The new classifier means that the specific technique described in the Amazon report is blocked in over 99% of cases. In a very small fraction of cases the model may provide information that isn’t detailed enough to help a cyberattacker. As we describe below, the model’s safeguards are not expected to block all low-risk routine cyberdefense capabilities—just those that are potentially harmful. Researchers from the US Department of Commerce’s Center for AI Standards and Innovation (CAISI) have tested both our prior and new safeguards and agree that they are extraordinarily strong.
The new classifier also comes at the cost of flagging benign requests more often during routine coding and debugging tasks. As with all our safeguards, we’ll continue to refine this to better distinguish genuine misuse from legitimate requests and reduce false positives.
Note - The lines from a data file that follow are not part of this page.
(** Names that are given as lists of attributes are told apart: two lists that are
    accepted and not empty are stored under the same name only if they are equal. *)
Theorem entry_names_distinct attrs attrs' :
  attrs <> [] -> attrs' <> [] -> name_check (inr attrs) = kOK -> name_check (inr attrs') = kOK ->
  name_store (inr attrs) = name_store (inr attrs') -> attrs = attrs'.
Proof.
  cbn. intros Hn Hn' Hc Hc' E. rewrite <- (fields_store attrs Hn), <- (fields_store attrs' Hn') by (by apply attrs_no_sep).
  by rewrite E.
Qed.

End EntryNames.

(** ** Witnesses: a dataset on an empty worker *)

Section DatasetWitnesses.
#[local] Existing Instances plain_hash zeroed map_store map_store_spec merge_std_sort no_info plain_boost
  small_limits map_puts_ok one_worker.
Abbreviation W := (Worker SimpleHeadVersion (gmap Hash Chunk)).
Abbreviation dataset_rep := (dict_rep (A := bytes)).
Implicit Types (w : W) (items : list KVItem).

(** The version on top of [p] is new. *)
Definition version_free w (key : Slice) (p : bytes) (val : Value) : bool :=
  match PutUnkeyed lim_params lim_fuel (w_store w) val with
  | Some (kOK, Some root, st) =>
      bool_decide (st !! Some (ver_hash (object_version (val_type val) key root [] p)) = None)
  | _ => true
  end.

Definition entry_check w (ds branch : Slice) items (name : Slice) (data : bytes) : bool :=
  let prev := prev_version (default [] (assoc_value items name)) in
  (Z.of_nat (len (GlobalKey ds name)) <? kFieldMaxLength)%Z && (length data <? 20) &&
  nodes_free (w_store w) (tree_nodes 20 (object_params KMeta) KBlob (object_params KBlob) (blob_entries data)) &&
  from_option (fun p => version_free w (GlobalKey ds name) p (buffer_ (VBlob_new data))) true prev &&
  match WriteDataEntry ds name data prev w with
  | Some (inr (Some b), w1) => set_check w1 ds branch items name b
  | _ => true
  end.

Lemma entry_check_spec w ds branch items name data :
  key_sorted (kv_key <$> items) -> entry_check w ds branch items name data = true ->
  entry_room w ds branch items name data.
Proof.
  intros Hs Hc. unfold entry_check in Hc. rewrite !andb_true_iff in Hc. destruct Hc as ((((Hk & Hl) & Hn) & Hv) & Hset).
  apply Z.ltb_lt in Hk. apply Nat.ltb_lt in Hl. constructor; [done| | |].
  - apply small_build; [apply small_blob| |exact Hn]. clear - Hl. unfold blob_entries. by rewrite length_fmap.
  - intros p Ep root st c E Ec. rewrite Ep in Hv. cbn [from_option] in Hv. unfold version_free in Hv. rewrite E in Hv.
    apply bool_decide_eq_true in Hv. cbn [contents map_store_spec] in Ec. congruence.
  - intros b w1 E. rewrite E in Hset. by apply set_check_spec.
Qed.

Definition ds_d : Slice := lit "d".
Definition on_master : Slice := lit "master".
Definition sample_dataset : W := match put ds_d (VMap_new [] []) on_master (empty_worker : W) with Some (_, w) => w | None => empty_worker end.

Lemma sample_dataset_rep : worker_wf sample_dataset /\ dataset_rep sample_dataset ds_d on_master [] ∅.
Proof.
  destruct (new_dict_rep (A := bytes) (empty_worker : W) ds_d on_master zero_hash) as (h & w' & E & Ht & Hw & _).
  - apply empty_worker_wf.
  - done.
  - done.
  - by vm_compute.
  - done.
  - apply small_build; [by apply (items_small_spec []); [|constructor]|simpl; lia|by vm_compute].
  - apply cell_free_spec. by vm_compute.
  - assert (Ea : sample_dataset = w') by (unfold sample_dataset; by rewrite E). rewrite Ea. exact (conj Hw Ht).
Qed.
Our approach to cybersecurity safeguards
Claude Mythos 5 can be used to find and exploit software vulnerabilities more effectively than any other model—and all but the most skilled human security experts. These prodigious cybersecurity capabilities make it uniquely attractive to malicious actors who wish to misuse it in cyberattacks.
Claude Fable 5, however, provides no such unique offensive capabilities. This is because we launched it with the strongest safeguards we’ve ever applied to a model. In the month prior to launch, we transferred staff from various teams within Anthropic to double the number of researchers and engineers working on this problem.
Fable 5 launched with a variety of safety mechanisms, each of which alone does not provide perfect defense but when combined make the model very difficult to misuse (an approach known as “defense in depth”). Some defenses involve training the model to decline to assist with dangerous requests; others involve retroactively analyzing patterns of misuse.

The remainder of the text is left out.